Tuesday, October 8, 2013

42

This was a pretty good film.
Jackie Robinson (Chadwick Boseman) has the power to fulfill the dream of the Brooklyn Dodgers owner, Branch Rickey (Harrison Ford), cigar always in hand. Jackie is young, plus he has experience at UCLA and even served in the Army, though he was court marshaled because he refused to sit in the back of the bus.
Jackie has a silent way of attacking racism. While filling up the bus in the south, he is not allowed to use the restroom. He tells the bus driver to pull the gas hose out of the tank. He is allowed to use the bathroom.
His wife, Rachel (Nicole Beharie), whom he marries shortly into the film, just walks into a white restroom in New Orleans but they are bumped from the plane ride that they desperately needed to be on so Jackie could make spring training in time. While training in Florida, he also meets an aspiring sports journalist, Wendell Smith (Andre Holland) who will become his constant companion for the next several years.
For 1946, Jackie is on the Montreal team, but then the next year, he gets his big chance, playing for the Brooklyn Dodgers. But problems arise. Tons of his teammates start up a petition to get him removed from the team and his manager, the righteous Leo Durocher (Law & Order: SVU's Christopher Meloni) is fired because the Catholic Youth Organization has discovered that he is having an affair with an actress who was worth being fired over. Rickey convinces a retired manager to go against his wife's wishes and becomes the manager, who mostly sits back while Jackie deals with abuse and death threats, literally in letters that even the FBI knows about. People in 1947 simply can't stand having an African American playing a game dominated by Whites. The worst abuse he receives comes at the hands of the nasty Phillies manager, Ben Chapman (Suburgatory's Alan Tudyk) by stepping out of the dugout and calling him the n-word without ceasing every time he comes up at bat. Instead of his manager defending him, his teammates take that on themselves. This leads to Boseman's best scene, stepping into the hallway leading to the locker room, and breaking his bat, getting all emotional, finally all the hatred is getting to him. There is more-he is hit in the head with a pitch and while making  a play at first bat, the runner cruelly steps on his ankle, causing him to get stitches. He also learns that Rickey feels guilty so he is trying to right his wrongs and get players to have equal rights. The ending isn't nearly as epic as I would like, though it is at the same time, cross-cutting Jackie arriving at home plate after getting a home run against a pitcher against him and arriving home to the open arms of his wife.

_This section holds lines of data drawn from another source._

Definition cleared (r r' : host_result) : Prop := r' = ts_host_result_clear_unchecked r.

(** What an operation can leave of a result. *)
Definition settled (op : result_op A) (r : host_result) (s : status) (r' : host_result) : Prop :=
  r_ctx r' = r_ctx r /\ r_owner r' = r_owner r /\
  if r_owner r then
    match s, op with
    | STATUS_OK, OpReset => cleared r r'
    | STATUS_OK, OpStoreView _ _ _ | STATUS_OK, OpStoreExprtk _ _ => has_value r' = true /\ has_error r' = false
    | STATUS_OK, OpSetError _ _ => has_value r' = false /\ has_error r' = true
    | STATUS_INVALID_ARGUMENT, OpStoreExprtk _ None => r' = r
    | _, _ => cleared r r'
    end
  else r' = r /\ s <> STATUS_OK.
Lemma store_view_settled {B SB : Type} `{HashSet B SB} lim (mem : memory B) (value : option B) r h s r' h' :
  ts_host_result_store_view (SA:=SB) (SK:=SK) utf8_valid lim mem r value h = (s, r', h') ->
  r_ctx r' = r_ctx r /\ r_owner r' = r_owner r /\
  if r_owner r then
    if ok s then has_value r' = true /\ has_error r' = false else cleared r r'
  else r' = r /\ s = STATUS_WRONG_THREAD.
Proof.
  unfold ts_host_result_store_view, cleared. simpl. destruct (r_owner r) eqn:Ho; simpl; [|by intros [= <- <- _]].
  destruct (ts_host_validate_value_view _ _ _ _) eqn:E; try (intros [= <- <- _]; by rewrite <- Ho).
  destruct (value ≫= _) as [t|]; [|intros [= <- <- _]; by rewrite <- Ho].
  destruct (ts_host_copy_view t h) as [[t'|] h1]; intros [= <- <- _]; by rewrite <- Ho.
Qed.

The film follows history somewhat well, even including the birth of the Robinson's first child. Rachel believed that she was nervous about her husband's first game, but I knew better. She was pregnant. But it is hard to contain all of Robinson's playing career into just two seasons and his breaking of the color barrier. Yet, I still felt like they floated over too much of his career and could have focused on just the spring training of 1947.
The performances are good, with Boseman and Ford being quite good. Also, if you're a fan of TV shows, there are tons of familiar faces, Derek Phillips from Friday Night Lights, Ryan Merriman from several Disney Channel Films, Hamish Linklater from The New Adventures of Old Christine and the horrid The Crazy Ones, Brad Beyer, Officer Don from Royal Pains and John C. McGinley from Scrubs. The character Phillips portrays goes from wanting to be traded, to asking not to be, having changed his mind about Robinson, while Linklater is always loyal.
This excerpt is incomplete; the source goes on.